A proposed bill to create a pediatric research network cites Duchenne MD and SMA as examples of diseases where research is making great strides
In July, days before the U.S. House of Representatives and Senate went into recess, bipartisan legislation was introduced in both houses to strengthen research into pediatric diseases.
The National Pediatric Research Network Act (S. 3461 and H.R. 6163) is an effort to coordinate and strengthen existing pediatric disease research and create a federally funded "hub-and-spoke" clinical research infrastructure.
In six decades of funding neuromuscular disease research, MDA has found that teaming on research efforts and sharing findings across diseases and across institutions helps make strides for all diseases, said Annie Kennedy, MDA senior vice president of advocacy.
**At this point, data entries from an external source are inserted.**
(* ===== verification/QuicRaw.v ===== *)
(** Raw QUIC transport: the load executor quic-go-raw-load and the server quic-go-raw. *)
From S2P Require Export Prelude Stats GoText GoHttp.

(** ** Payloads and download requests *)

Definition downloadRequestMagic : string := "PLAB-DL1".
Definition downloadRequestLength : Z := 16.
Definition maximumDownloadPayloadLength : Z := 67108864.
Definition sustainedStreamChunkSize : Z := 65536.
Definition slowReaderResponseDelay : Z := 100000000.

(** [payload[i] = byte(i % 251)] for the [n] indices from [from] on. *)
Definition deterministic (from n : Z) : bytes := (fun i => i mod 251) <$> seqZ from n.

Definition buildDownloadRequest (payloadLength : Z) : bytes :=
  bytes_of_string downloadRequestMagic ++ be_encode 8 (u64 payloadLength).
Definition parseDownloadRequest (request : bytes) (maximumPayloadLength : Z) : option Z :=
  if negb (len request =? downloadRequestLength)
     || negb (String.eqb (string_of_bytes (take 8 request)) downloadRequestMagic)
  then None
  else
    let payloadLength := be_decode (drop 8 request) in
    if (payloadLength =? 0) || (u64 maximumPayloadLength <? payloadLength) then None
    else Some (int_of payloadLength).

(** The first octet of a chunk that is not the expected one. *)
Fixpoint chunkMismatch (expected : bytes) (at_ : Z) (chunk : bytes) : option goerror :=
  match chunk with
  | [] => None
  | actual :: chunk =>
      let wanted := byte_at expected (Z.to_nat at_) in
      if actual =? wanted then chunkMismatch expected (at_ + 1) chunk
      else Some (EMsg ("byte at offset " +:+ pretty at_ +:+ " was " +:+ pretty actual
                       +:+ ", expected " +:+ pretty wanted))
  end.
Definition validateDeterministicPayloadChunk (expected : bytes) (offset : Z) (chunk : bytes) : option goerror :=
  if (offset <? 0) || (len expected <? offset + len chunk)
  then Some (EMsg ("response exceeded expected " +:+ pretty (len expected) +:+ "-byte payload at offset " +:+ pretty offset))
  else chunkMismatch expected offset chunk.

Definition responseReadDelay (behavior : string) : Z :=
  if equal_fold behavior "flow-control-slow-reader-100ms" then slowReaderResponseDelay else 0.

(** [os.ErrDeadlineExceeded] is a [net.Error]. *)
Definition isTimeoutError (err : option goerror) : bool :=
  match err with Some e => errors_is EDeadline e || is_net_timeout e | None => false end.

(** ** Options *)

Record options := Options {
  sni : string; alpn : string; behavior : string; streamType : string; payloadSizeBytes : Z;
  payloadDirection : string; openPattern : string; connections : Z; streamsPerConnection : Z;
  duration : Z; warmup : Z; target : string; failOnErrors : bool
}.
Definition second : Z := 1000000000.
Definition defaultOptions : options :=
  Options "localhost" "plab-raw-quic" "multiplex-streams" "bidirectional" 65536 "bidirectional" "concurrent"
    1 1 second 0 "" false.

Definition sequentialBehaviors : list string :=
  ["stream-throughput"; "latency-echo"; "large-payload"; "sustained-stream-256x64kb"; "sustained-download-256x64kb"].
Definition concurrentBehaviors : list string :=
  ["multiplex-streams"; "duplex-streams"; "stream-limit-pressure"; "flow-control-slow-reader-100ms"].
MDA also has learned that pairing top-flight research with a clinic infrastructure is the most efficient way to reach individuals affected by these diseases.
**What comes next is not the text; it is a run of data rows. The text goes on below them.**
(* ===== verification/QuicRawProps.v ===== *)
(** Raw QUIC transport: download requests, sessions between the executor and the server,
    batches under every schedule, and what an exit code means. *)
From stdpp Require Import base list.
From Stdlib Require Import Ascii.
From S2P Require Export Prelude Stats GoText GoHttp QuicRaw.

(** ** Payloads *)

Lemma len_deterministic from n : 0 <= n -> len (deterministic from n) = n.
Proof. intros. unfold len, deterministic. rewrite length_fmap, length_seqZ. lia. Qed.

Lemma deterministic_split from n m :
  0 <= n -> 0 <= m -> deterministic from (n + m) = deterministic from n ++ deterministic (from + n) m.
Proof. intros. unfold deterministic. by rewrite seqZ_app, fmap_app by lia. Qed.

Lemma deterministic_head n : 0 < n -> exists l, deterministic 0 n = 0 :: l.
Proof. intros. unfold deterministic. rewrite seqZ_cons by lia. eexists. reflexivity. Qed.

Lemma deterministic_bytes from n : all_bytes (deterministic from n).
Proof. apply Forall_fmap, Forall_true. intros i. unfold is_byte. simpl. lia_mod. Qed.

(** ** Download requests *)

Lemma len_buildDownloadRequest n : len (buildDownloadRequest n) = 16.
Proof. unfold buildDownloadRequest. rewrite len_app. unfold len at 2. by rewrite length_be_encode. Qed.

Lemma parse_build n max :
  0 <= n < 2 ^ 63 -> 0 <= max < 2 ^ 63 ->
  Server.parseDownloadRequest (buildDownloadRequest n) max = if (0 <? n) && (n <=? max) then Some n else None.
Proof.
  intros Hn Hm. unfold Server.parseDownloadRequest. rewrite len_buildDownloadRequest. unfold buildDownloadRequest.
  change (take 8 _) with (bytes_of_string downloadRequestMagic).
  change (drop 8 _) with (be_encode 8 (u64 n)).
  rewrite string_of_bytes_of_string. cbn [negb orb Z.eqb Pos.eqb]. change (String.eqb _ _) with true. cbn [negb].
  assert (E : be_decode (be_encode 8 (u64 n)) = n).
  { rewrite be_decode_encode. unfold u64. change (256 ^ Z.of_nat 8) with 18446744073709551616.
    rewrite Zmod_mod. apply Z.mod_small. lia. }
  rewrite E. unfold u64, int_of. rewrite (Z.mod_small max) by lia.
  destruct (Z.eqb_spec n 0), (Z.ltb_spec max n), (Z.ltb_spec 0 n), (Z.leb_spec n max); simpl; try lia; try reflexivity.
  f_equal. rewrite Z.mod_small; lia.
Qed.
MDA is especially gratified that in selecting the pediatric disorders that are well-positioned to benefit from such enhanced therapeutic opportunities, two neuromuscular disease communities served by MDA were cited as examples: Duchenne muscular dystrophy (DMD) and spinal muscular atrophy (SMA).
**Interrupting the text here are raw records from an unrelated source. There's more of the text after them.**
(* ===== verification/TlsLoad.v ===== *)
(** The load and the run of the executors of a single handshake, which are the same but for
    their identity and for the handshake: go-tls12-executor, go-tls13-mtls-executor and
    go-utls-tls13-chacha20-executor. *)
From S2P Require Export Prelude Stats GoText GoHash TlsBase.

(** ** The load of the single-handshake executors *)

Record summary (O : Type) := Summary {
  DurationSeconds : float64; CompletedOperations : Z; FailedOperations : Z; TimedOutOperations : Z;
  LatencyMS : list float64; LastObservation : option O; Errors : gmap string Z
}.
Arguments Summary {O}.
Arguments DurationSeconds {O}.
Arguments CompletedOperations {O}.
Arguments FailedOperations {O}.
Arguments TimedOutOperations {O}.
Arguments LatencyMS {O}.
Arguments LastObservation {O}.
Arguments Errors {O}.

Section runFor.
Context {O E : Type} (runHandshake : E -> res O) (latency : O -> float64).

Definition emptySummary : summary O := Summary f_zero 0 0 0 [] None ∅.
(** One turn of [runFor]: a failed handshake does not end the loop. *)
Definition runTurn (s : summary O) (env : E) : summary O :=
  let '(Summary d ok f t l p e) := s in
  match runHandshake env with
  | Err err => if is_net_timeout err then Summary d ok f (t + 1) l p (bump (error_string err) e)
               else Summary d ok (f + 1) t l p (bump (error_string err) e)
  | Ok o => Summary d (ok + 1) f t (l ++ [latency o]) (Some o) e
  end.
(** [runFor] over the turns that began in time. *)
Definition runFor (turns : list E) (seconds : float64) : summary O :=
  let '(Summary _ ok f t l p e) := fold_left runTurn turns emptySummary in Summary seconds ok f t l p e.

(** The counts of a load add up, its samples are those of the completed handshakes, and its
    observation is that of the last of them. *)
Lemma runFor_counts turns seconds :
  let s := runFor turns seconds in
  let good := List.filter (fun env => is_ok (runHandshake env)) turns in
  CompletedOperations s = len good /\
  CompletedOperations s + FailedOperations s + TimedOutOperations s = len turns /\
  0 <= FailedOperations s /\ 0 <= TimedOutOperations s /\
  Ok <$> (LastObservation s) = last (runHandshake <$> good) /\
  Ok <$> LatencyMS s = (fun env => let? o := runHandshake env in Ok (latency o)) <$> good.
Proof.
  cbv zeta. unfold runFor. 
  assert (H : forall turns, let s := fold_left runTurn turns emptySummary in
    let good := List.filter (fun env => is_ok (runHandshake env)) turns in
    CompletedOperations s = len good /\ CompletedOperations s + FailedOperations s + TimedOutOperations s = len turns /\
    0 <= FailedOperations s /\ 0 <= TimedOutOperations s /\
    Ok <$> (LastObservation s) = last (runHandshake <$> good) /\
    Ok <$> LatencyMS s = (fun env => let? o := runHandshake env in Ok (latency o)) <$> good).
  { clear. intros turns. induction turns as [|env turns IH] using rev_ind; [by vm_compute|].
    rewrite fold_left_app, List.filter_app. cbn [fold_left List.filter]. cbv zeta in IH |- *.
    destruct (fold_left runTurn turns emptySummary) as [d ok f t l p e].
    set (good := List.filter _ turns) in *. destruct IH as (H1 & H2 & H3 & H4 & H5 & H6).
    cbn [CompletedOperations FailedOperations TimedOutOperations LastObservation LatencyMS runTurn] in *.
    rewrite !len_app. change (len [env]) with 1.
    destruct (runHandshake env) as [o|err] eqn:Er; cbn [is_ok].
    - cbn [CompletedOperations FailedOperations TimedOutOperations LastObservation LatencyMS].
      rewrite !fmap_app. change (len [env]) with 1. cbn [fmap list_fmap]. rewrite last_snoc, Er, H6.
      split_and!; try lia; reflexivity.
    - rewrite app_nil_r. change (len (@nil E)) with 0. destruct (is_net_timeout err);
        cbn [CompletedOperations FailedOperations TimedOutOperations LastObservation LatencyMS]; split_and!; lia || assumption. }
  specialize (H turns). cbv zeta in H. destruct (fold_left runTurn turns emptySummary). exact H.
Qed.
End runFor.

(** ** The run of a single-handshake executor *)

(** The identity of such an executor: what it refuses to be taken for something else in. *)
Record identity := Identity {
  executorID : string; executorVersion : string; loadGeneratorID : string; loadGeneratorVersion : string;
  scenarioID : string; protocolVariant : string; knownUnsupported : list string
}.

(** The metrics of a result, and the result with the summary that is written beside it; its
    status is a constant of the packages. *)
Record loadMetrics := LoadMetrics {
  HandshakesPerSecond : float64; HandshakeLatencyMean : float64; HandshakeLatencyP50 : float64;
  HandshakeLatencyP95 : float64; HandshakeLatencyP99 : float64; MCompleted : Z; MFailed : Z; MTimedOut : Z
}.
Record loadResult (O : Type) := LoadResult { RStatus : string; RProof : option O; RMetrics : loadMetrics; RSummary : summary O }.
Arguments LoadResult {O}.
Arguments RStatus {O}.
Arguments RProof {O}.
Arguments RMetrics {O}.
Arguments RSummary {O}.
(** What a run leaves in its directory. *)
Inductive artifact (O : Type) :=
| UnsupportedArtifacts (scenario : string)
| FailureArtifacts (message : string)
| ProofArtifacts (o : O)
| ResultArtifacts (r : loadResult O).
Arguments UnsupportedArtifacts {O}.
Arguments FailureArtifacts {O}.
Arguments ProofArtifacts {O}.
Arguments ResultArtifacts {O}.

Definition resultArtifacts {O} (measured : summary O) : loadResult O :=
  let d := if f_less f_zero (DurationSeconds measured) then DurationSeconds measured else f_of_Z 1 in
  let q n := percentile (LatencyMS measured) (f_ratio n 100) in
  LoadResult "passed" (LastObservation measured)
    (LoadMetrics (fdiv (f_of_Z (CompletedOperations measured)) d) (mean (LatencyMS measured)) (q 50) (q 95) (q 99)
       (CompletedOperations measured) (FailedOperations measured) (TimedOutOperations measured)) measured.

(** What a run meets; [m_identity] is the loading of the trust anchors, and of the client's
    certificate where there is one; the turns of the two loads are those that began in time. *)
Record mainEnv (E : Type) := MainEnv {
  m_getenv : string -> string; m_target : string; m_parse : string -> res (string * string);
  m_split : string -> option goerror; m_identity : res unit; m_validationOnly : bool; m_showVersion : bool;
  m_mkdir : option goerror; m_preflight : E; m_warmup : list E * float64; m_measured : list E * float64
}.
Arguments MainEnv {E}.
Arguments m_getenv {E}.
Arguments m_target {E}.
Arguments m_parse {E}.
Arguments m_split {E}.
Arguments m_identity {E}.
Arguments m_validationOnly {E}.
Arguments m_showVersion {E}.
Arguments m_mkdir {E}.
Arguments m_preflight {E}.
Arguments m_warmup {E}.
Arguments m_measured {E}.

Definition unclean {O} (measured : summary O) : bool :=
  (CompletedOperations measured =? 0) || negb (FailedOperations measured =? 0) || negb (TimedOutOperations measured =? 0).

Section runMain.
Context {O E : Type} (ids : identity) (runHandshake : E -> res O) (latency : O -> float64).

(** [main]: the exit code and the artifacts; the warm-up's summary is dropped. *)
Definition runMain (env : mainEnv E) : Z * list (artifact O) :=
  let getenv := m_getenv env in
  if m_showVersion env then (0, []) else
  if negb (forallb (fun '(n, v) => verifySubstitution getenv n v)
       [("PLAB_EXECUTOR_ID", executorID ids); ("PLAB_EXECUTOR_VERSION", executorVersion ids);
        ("PLAB_LOAD_GENERATOR_ID", loadGeneratorID ids); ("PLAB_LOAD_GENERATOR_VERSION", loadGeneratorVersion ids);
        ("PLAB_PROTOCOL", "tls")]) then (2, []) else
  if bool_decide (m_mkdir env <> None) then (1, []) else
  let requested := env_value getenv "PLAB_SCENARIO_ID" in
  if string_in (knownUnsupported ids) requested then (3, [UnsupportedArtifacts requested]) else
  if negb (String.eqb requested (scenarioID ids)) then (2, []) else
  if negb (verifySubstitution getenv "PLAB_LOAD_PROFILE_ID" "tls-smoke")
     || negb (verifySubstitution getenv "PLAB_PROTOCOL_VARIANT" (protocolVariant ids)) then (2, []) else
  match normalizeTarget (m_parse env) (m_split env) (m_target env), m_identity env with
  | Err _, _ | Ok _, Err _ => (2, [])
  | Ok _, Ok _ =>
      match runHandshake (m_preflight env) with
      | Err err => (1, [FailureArtifacts (error_string err)])
      | Ok preflight =>
          if m_validationOnly env then
            let measured := Summary (fdiv (latency preflight) (f_of_Z 1000)) 1 0 0 [latency preflight] (Some preflight) ∅ in
            (0, [ProofArtifacts preflight; ResultArtifacts (resultArtifacts measured)])
          else
            let _ := runFor runHandshake latency (m_warmup env).1 (m_warmup env).2 in
            let measured := runFor runHandshake latency (m_measured env).1 (m_measured env).2 in
            (if unclean measured then 1 else 0, [ProofArtifacts preflight; ResultArtifacts (resultArtifacts measured)])
      end
  end.

(** A run that leaves a result: its preflight succeeded; and either it was for that alone,
    or the result is that of its measured load, with the exit code 0 exactly when every
    handshake of the load succeeded and there was one. In each case the result says that the
    validation passed. *)
Lemma runMain_result env code artifacts r :
  runMain env = (code, artifacts) -> ResultArtifacts r ∈ artifacts ->
  RStatus r = "passed" /\
  exists preflight, runHandshake (m_preflight env) = Ok preflight /\
  if m_validationOnly env then code = 0 /\ RProof r = Some preflight /\ MCompleted (RMetrics r) = 1 /\
                               MFailed (RMetrics r) = 0 /\ MTimedOut (RMetrics r) = 0
  else
    let turns := (m_measured env).1 in
    let good := List.filter (fun e => is_ok (runHandshake e)) turns in
    MCompleted (RMetrics r) = len good /\
    MCompleted (RMetrics r) + MFailed (RMetrics r) + MTimedOut (RMetrics r) = len turns /\
    Ok <$> RProof r = last (runHandshake <$> good) /\
    (code = 0 \/ code = 1) /\ (code = 0 <-> turns <> [] /\ good = turns).
Proof.
  unfold runMain. destruct (m_showVersion env); [intros [= <- <-] H; by apply not_elem_of_nil in H|].
  match goal with |- context [forallb ?f ?l] => destruct (forallb f l) end; cbn [negb];
    [|intros [= <- <-] H; by apply not_elem_of_nil in H].
  destruct (bool_decide (m_mkdir env <> None)); [intros [= <- <-] H; by apply not_elem_of_nil in H|].
  destruct (string_in _ _); [intros [= <- <-] H; apply list_elem_of_singleton in H; discriminate H|].
  destruct (negb (String.eqb _ (scenarioID ids))); [intros [= <- <-] H; by apply not_elem_of_nil in H|].
  destruct (_ || _); [intros [= <- <-] H; by apply not_elem_of_nil in H|].
  destruct (normalizeTarget _ _ _); [|intros [= <- <-] H; by apply not_elem_of_nil in H].
  destruct (m_identity env); [|intros [= <- <-] H; by apply not_elem_of_nil in H].
  destruct (runHandshake (m_preflight env)) as [preflight|err]; [|intros [= <- <-] H; apply list_elem_of_singleton in H; discriminate H].
  destruct (m_validationOnly env).
  - intros [= <- <-] H. apply elem_of_cons in H as [H|H]; [discriminate H|]. apply list_elem_of_singleton in H as [= ->].
    split; [reflexivity|]. exists preflight. repeat split.
  - set (m := runFor runHandshake latency (m_measured env).1 (m_measured env).2). cbv zeta.
    intros [= <- <-] H. apply elem_of_cons in H as [H|H]; [discriminate H|]. apply list_elem_of_singleton in H as [= ->].
    split; [reflexivity|]. exists preflight. split; [reflexivity|]. unfold resultArtifacts.
    cbn [RProof RMetrics MCompleted MFailed MTimedOut].
    destruct (runFor_counts runHandshake latency (m_measured env).1 (m_measured env).2) as (H1 & H2 & H3 & H4 & H5 & _).
    fold m in H1, H2, H3, H4, H5. split; [exact H1|]. split; [exact H2|]. split; [exact H5|].
    split; [destruct (unclean m); auto|]. revert H1. set (good := List.filter _ _). intros H1.
    assert (Hg : good = (m_measured env).1 <-> len good = len (m_measured env).1).
    { split; [by intros ->|]. apply filter_full. }
    assert (Hn : (m_measured env).1 <> [] <-> len (m_measured env).1 <> 0).
    { split; [intros H0 H6; apply H0; apply length_zero_iff_nil; unfold len in H6; lia|intros H0 H6; apply H0; by rewrite H6]. }
    rewrite Hg, Hn, <-H1. unfold unclean.
    destruct (CompletedOperations m =? 0) eqn:E1; cbn [orb]; [apply Z.eqb_eq in E1; split; [discriminate|lia]|].
    destruct (FailedOperations m =? 0) eqn:E2; cbn [orb negb]; [|apply Z.eqb_neq in E2; split; [discriminate|lia]].
    destruct (TimedOutOperations m =? 0) eqn:E3; cbn [orb negb]; [|apply Z.eqb_neq in E3; split; [discriminate|lia]].
    apply Z.eqb_eq in E2, E3. apply Z.eqb_neq in E1. split; [intros _; lia|reflexivity].
Qed.
End runMain.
“There exists much potential on the horizon for life-altering therapeutic breakthroughs within the pediatric neuromuscular disease community,” Kennedy said. “We’re gratified that Congress recognizes the importance of capitalizing on this intense research momentum and establishing a strategic clinical trial infrastructure.”
The National Pediatric Research Network Act was introduced in the Senate by Senator Sherrod Brown (D-Ohio), along with bipartisan co-sponsors: Senators Roger Wicker (R-Miss.), Mark Begich (D-Alaska), Richard Blumenthal (D-Conn.), John Kerry (D-Mass.) and Sheldon Whitehouse (D-R.I.). Representative Cathy McMorris Rodgers (R-Wash.) introduced the bill in the House, with Representatives Lois Capps (D-Calif.), Diana DeGette (D-Colo.), Gregg Harper (R-Miss.) and Peter T. King (R-N.Y.) as co-sponsors.